» Dataset records
BEGIN
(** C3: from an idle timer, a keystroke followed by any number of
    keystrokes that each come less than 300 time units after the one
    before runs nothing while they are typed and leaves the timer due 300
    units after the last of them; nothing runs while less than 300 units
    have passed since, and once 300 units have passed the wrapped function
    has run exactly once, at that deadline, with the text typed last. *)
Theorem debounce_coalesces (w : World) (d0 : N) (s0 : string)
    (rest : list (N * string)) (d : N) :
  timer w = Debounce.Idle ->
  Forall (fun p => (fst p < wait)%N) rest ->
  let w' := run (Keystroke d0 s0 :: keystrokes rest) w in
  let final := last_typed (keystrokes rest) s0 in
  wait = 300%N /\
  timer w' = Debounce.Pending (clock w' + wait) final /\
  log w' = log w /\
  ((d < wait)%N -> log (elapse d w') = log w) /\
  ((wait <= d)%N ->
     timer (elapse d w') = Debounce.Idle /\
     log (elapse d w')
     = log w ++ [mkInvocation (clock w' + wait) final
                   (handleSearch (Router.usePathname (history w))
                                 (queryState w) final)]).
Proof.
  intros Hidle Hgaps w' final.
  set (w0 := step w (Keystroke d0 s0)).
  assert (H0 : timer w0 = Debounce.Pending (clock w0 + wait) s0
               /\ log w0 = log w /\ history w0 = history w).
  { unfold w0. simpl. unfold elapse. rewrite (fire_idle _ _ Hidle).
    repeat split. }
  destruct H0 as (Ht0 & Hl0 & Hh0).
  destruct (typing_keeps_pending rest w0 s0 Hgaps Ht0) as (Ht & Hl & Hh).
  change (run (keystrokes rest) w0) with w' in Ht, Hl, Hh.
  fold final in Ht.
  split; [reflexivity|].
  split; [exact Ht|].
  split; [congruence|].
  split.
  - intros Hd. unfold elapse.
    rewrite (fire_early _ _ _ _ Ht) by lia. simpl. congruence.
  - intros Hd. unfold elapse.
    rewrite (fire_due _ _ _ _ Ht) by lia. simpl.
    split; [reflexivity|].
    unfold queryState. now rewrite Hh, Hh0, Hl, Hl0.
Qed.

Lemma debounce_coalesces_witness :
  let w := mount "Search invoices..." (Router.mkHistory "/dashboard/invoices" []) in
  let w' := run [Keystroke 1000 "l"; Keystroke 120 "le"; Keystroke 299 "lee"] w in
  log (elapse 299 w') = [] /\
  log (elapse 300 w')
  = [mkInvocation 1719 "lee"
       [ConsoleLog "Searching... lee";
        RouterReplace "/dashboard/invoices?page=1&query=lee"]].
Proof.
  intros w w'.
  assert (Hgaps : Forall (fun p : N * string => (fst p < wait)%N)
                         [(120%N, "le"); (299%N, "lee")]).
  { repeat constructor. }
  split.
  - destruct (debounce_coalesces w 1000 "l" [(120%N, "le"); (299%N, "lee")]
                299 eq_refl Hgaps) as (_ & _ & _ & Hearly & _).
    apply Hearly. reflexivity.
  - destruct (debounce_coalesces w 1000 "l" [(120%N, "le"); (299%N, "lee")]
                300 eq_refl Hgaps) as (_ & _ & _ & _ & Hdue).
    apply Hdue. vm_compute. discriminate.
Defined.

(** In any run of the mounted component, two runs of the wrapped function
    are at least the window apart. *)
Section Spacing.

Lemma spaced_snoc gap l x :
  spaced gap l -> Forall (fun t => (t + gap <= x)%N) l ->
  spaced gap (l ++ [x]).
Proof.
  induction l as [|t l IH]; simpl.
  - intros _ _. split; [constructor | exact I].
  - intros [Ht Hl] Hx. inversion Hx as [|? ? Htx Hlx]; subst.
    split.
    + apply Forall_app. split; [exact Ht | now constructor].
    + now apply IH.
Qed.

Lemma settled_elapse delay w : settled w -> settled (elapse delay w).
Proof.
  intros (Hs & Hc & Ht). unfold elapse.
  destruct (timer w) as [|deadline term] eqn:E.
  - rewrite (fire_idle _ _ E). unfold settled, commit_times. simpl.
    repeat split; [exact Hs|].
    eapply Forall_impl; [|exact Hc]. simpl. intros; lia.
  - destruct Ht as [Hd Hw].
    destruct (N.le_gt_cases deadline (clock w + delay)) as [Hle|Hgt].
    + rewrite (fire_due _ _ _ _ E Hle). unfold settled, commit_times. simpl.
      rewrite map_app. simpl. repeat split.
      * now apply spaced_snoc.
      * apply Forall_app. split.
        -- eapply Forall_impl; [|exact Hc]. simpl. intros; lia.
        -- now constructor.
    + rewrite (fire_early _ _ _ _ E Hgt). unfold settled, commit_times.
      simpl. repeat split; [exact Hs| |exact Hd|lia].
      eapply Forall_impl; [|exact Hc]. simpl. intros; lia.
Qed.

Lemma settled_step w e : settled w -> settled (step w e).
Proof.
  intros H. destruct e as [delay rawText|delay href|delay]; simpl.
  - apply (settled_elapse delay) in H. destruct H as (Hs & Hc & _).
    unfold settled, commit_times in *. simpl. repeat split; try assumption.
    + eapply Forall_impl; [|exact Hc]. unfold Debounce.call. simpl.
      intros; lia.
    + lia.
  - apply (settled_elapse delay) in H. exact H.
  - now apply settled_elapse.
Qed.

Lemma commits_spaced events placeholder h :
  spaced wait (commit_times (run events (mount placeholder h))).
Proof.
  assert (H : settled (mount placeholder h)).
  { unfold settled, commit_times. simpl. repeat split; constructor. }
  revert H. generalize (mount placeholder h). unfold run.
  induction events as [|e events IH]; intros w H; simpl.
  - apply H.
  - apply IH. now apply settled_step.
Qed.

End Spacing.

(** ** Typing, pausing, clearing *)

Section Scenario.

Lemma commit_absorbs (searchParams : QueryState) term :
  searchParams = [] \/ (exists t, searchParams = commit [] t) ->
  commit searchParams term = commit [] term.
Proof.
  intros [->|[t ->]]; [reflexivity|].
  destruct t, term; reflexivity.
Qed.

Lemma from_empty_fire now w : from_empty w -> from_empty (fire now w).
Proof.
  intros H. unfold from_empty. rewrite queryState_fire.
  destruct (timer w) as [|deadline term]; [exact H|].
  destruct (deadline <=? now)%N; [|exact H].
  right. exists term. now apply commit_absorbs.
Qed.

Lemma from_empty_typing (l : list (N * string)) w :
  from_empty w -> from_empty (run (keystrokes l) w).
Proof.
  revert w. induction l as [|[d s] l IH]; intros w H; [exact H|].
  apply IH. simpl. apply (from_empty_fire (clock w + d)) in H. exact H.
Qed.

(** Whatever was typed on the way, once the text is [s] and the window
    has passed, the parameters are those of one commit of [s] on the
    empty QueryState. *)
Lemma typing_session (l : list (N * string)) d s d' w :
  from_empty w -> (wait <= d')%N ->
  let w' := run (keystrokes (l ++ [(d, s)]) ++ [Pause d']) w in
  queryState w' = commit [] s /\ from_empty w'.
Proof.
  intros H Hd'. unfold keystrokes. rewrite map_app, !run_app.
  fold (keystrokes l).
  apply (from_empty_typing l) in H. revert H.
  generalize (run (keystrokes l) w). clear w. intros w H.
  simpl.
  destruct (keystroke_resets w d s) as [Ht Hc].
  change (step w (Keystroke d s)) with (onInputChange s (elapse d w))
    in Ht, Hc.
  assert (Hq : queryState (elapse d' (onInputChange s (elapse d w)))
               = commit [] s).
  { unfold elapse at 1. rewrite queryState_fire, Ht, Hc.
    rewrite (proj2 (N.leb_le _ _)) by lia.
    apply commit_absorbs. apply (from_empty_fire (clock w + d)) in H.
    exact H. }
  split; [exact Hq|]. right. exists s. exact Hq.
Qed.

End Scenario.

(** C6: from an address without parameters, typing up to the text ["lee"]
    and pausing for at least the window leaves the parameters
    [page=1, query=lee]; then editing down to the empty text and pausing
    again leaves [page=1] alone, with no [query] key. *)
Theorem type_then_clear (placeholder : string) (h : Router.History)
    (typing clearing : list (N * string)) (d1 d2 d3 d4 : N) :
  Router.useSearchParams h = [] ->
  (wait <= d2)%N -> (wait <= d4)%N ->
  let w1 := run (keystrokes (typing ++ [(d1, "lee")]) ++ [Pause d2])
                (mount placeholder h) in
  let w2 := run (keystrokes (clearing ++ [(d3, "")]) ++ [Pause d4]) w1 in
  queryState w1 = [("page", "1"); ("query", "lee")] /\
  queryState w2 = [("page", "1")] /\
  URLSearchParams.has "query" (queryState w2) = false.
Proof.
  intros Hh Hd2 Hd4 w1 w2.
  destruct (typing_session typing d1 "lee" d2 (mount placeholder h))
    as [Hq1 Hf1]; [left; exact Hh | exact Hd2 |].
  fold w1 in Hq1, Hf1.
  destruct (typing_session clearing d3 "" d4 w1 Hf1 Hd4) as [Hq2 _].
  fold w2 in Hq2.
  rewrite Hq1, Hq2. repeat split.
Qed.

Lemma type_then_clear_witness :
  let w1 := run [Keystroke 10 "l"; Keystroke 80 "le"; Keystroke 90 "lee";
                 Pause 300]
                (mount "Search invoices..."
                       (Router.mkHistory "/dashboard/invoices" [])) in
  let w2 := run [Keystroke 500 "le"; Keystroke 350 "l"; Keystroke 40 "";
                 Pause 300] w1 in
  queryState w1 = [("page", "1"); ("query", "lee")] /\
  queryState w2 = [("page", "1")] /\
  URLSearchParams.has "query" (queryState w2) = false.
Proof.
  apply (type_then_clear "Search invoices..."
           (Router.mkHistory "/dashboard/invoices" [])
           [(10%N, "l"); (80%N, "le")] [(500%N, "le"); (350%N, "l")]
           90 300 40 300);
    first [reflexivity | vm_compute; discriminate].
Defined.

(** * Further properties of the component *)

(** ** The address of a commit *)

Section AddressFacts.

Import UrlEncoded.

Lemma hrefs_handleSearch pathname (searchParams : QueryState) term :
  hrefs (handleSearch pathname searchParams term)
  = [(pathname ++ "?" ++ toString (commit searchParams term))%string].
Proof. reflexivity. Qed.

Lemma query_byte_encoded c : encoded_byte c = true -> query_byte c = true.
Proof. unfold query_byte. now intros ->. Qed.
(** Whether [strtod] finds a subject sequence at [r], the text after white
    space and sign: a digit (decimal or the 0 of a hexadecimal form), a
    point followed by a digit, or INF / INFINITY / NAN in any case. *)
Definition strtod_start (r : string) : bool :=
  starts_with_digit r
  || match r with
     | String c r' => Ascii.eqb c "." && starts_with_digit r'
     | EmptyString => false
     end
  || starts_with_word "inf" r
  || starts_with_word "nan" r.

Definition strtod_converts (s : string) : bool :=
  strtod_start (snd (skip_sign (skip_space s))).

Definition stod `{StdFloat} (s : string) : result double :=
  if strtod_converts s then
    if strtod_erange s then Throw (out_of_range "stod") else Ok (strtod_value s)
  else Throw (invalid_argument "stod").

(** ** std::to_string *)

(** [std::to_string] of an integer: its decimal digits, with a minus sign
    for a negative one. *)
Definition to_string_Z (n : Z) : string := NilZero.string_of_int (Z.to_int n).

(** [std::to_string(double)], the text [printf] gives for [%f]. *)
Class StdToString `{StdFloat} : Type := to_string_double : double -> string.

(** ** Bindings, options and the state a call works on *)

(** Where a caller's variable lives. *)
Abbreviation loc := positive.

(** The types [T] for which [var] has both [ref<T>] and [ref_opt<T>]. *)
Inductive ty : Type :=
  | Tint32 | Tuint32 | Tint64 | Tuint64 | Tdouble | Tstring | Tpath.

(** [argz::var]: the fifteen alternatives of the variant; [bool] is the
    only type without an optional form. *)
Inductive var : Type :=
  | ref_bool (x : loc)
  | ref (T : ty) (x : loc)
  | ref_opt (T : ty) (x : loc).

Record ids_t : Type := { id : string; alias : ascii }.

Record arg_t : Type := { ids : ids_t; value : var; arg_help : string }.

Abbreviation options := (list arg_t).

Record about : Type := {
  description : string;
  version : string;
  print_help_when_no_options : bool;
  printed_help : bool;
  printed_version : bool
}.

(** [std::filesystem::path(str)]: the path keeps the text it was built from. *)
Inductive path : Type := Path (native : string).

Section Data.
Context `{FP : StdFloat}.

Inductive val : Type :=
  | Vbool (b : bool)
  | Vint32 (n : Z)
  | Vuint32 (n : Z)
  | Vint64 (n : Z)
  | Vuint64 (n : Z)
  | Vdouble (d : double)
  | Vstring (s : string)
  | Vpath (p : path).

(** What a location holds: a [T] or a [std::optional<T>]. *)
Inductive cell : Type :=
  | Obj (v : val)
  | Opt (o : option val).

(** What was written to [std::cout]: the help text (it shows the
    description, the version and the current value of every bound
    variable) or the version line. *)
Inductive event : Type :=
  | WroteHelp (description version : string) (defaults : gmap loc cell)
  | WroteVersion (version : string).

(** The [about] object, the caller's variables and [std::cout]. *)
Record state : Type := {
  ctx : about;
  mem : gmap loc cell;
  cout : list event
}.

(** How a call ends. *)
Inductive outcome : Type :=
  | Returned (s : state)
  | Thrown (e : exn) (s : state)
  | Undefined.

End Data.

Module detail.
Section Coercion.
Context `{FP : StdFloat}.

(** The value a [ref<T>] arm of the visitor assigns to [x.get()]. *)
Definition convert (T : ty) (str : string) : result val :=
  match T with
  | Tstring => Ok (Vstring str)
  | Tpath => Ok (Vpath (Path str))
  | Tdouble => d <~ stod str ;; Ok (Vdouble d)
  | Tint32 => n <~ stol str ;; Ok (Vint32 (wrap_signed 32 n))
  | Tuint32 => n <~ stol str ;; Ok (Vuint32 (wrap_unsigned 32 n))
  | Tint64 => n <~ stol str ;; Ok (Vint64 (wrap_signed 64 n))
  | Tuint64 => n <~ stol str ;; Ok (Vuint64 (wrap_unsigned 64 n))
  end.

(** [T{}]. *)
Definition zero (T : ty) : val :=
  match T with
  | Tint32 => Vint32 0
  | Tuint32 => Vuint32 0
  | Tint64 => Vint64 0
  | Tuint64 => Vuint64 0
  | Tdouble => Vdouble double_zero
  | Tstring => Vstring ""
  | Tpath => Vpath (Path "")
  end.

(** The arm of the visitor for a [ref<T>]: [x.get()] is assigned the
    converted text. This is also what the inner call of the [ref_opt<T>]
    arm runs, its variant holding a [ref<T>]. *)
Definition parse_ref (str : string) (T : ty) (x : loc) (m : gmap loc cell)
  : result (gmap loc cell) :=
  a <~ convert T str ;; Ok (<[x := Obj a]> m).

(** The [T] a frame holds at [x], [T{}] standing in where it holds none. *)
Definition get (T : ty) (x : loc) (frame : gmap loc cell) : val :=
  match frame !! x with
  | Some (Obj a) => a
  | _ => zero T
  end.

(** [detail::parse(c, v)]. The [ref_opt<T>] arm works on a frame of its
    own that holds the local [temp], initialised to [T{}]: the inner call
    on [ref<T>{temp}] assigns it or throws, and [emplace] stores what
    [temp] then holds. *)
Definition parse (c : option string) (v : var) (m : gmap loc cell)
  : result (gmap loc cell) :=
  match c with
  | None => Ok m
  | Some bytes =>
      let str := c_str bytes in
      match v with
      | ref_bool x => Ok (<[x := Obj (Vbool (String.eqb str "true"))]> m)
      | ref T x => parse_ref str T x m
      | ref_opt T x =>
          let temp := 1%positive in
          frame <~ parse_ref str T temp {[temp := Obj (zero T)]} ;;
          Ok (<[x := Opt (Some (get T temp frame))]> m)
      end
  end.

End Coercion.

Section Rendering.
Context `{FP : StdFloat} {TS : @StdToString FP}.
END
» What you are asked to do
Among the entries, find each line that includes the string "rest" and copy it.

» Reply to the task
    (rest : list (N * string)) (d : N) :
  Forall (fun p => (fst p < wait)%N) rest ->
  let w' := run (Keystroke d0 s0 :: keystrokes rest) w in
  let final := last_typed (keystrokes rest) s0 in
  destruct (typing_keeps_pending rest w0 s0 Hgaps Ht0) as (Ht & Hl & Hh).
  change (run (keystrokes rest) w0) with w' in Ht, Hl, Hh.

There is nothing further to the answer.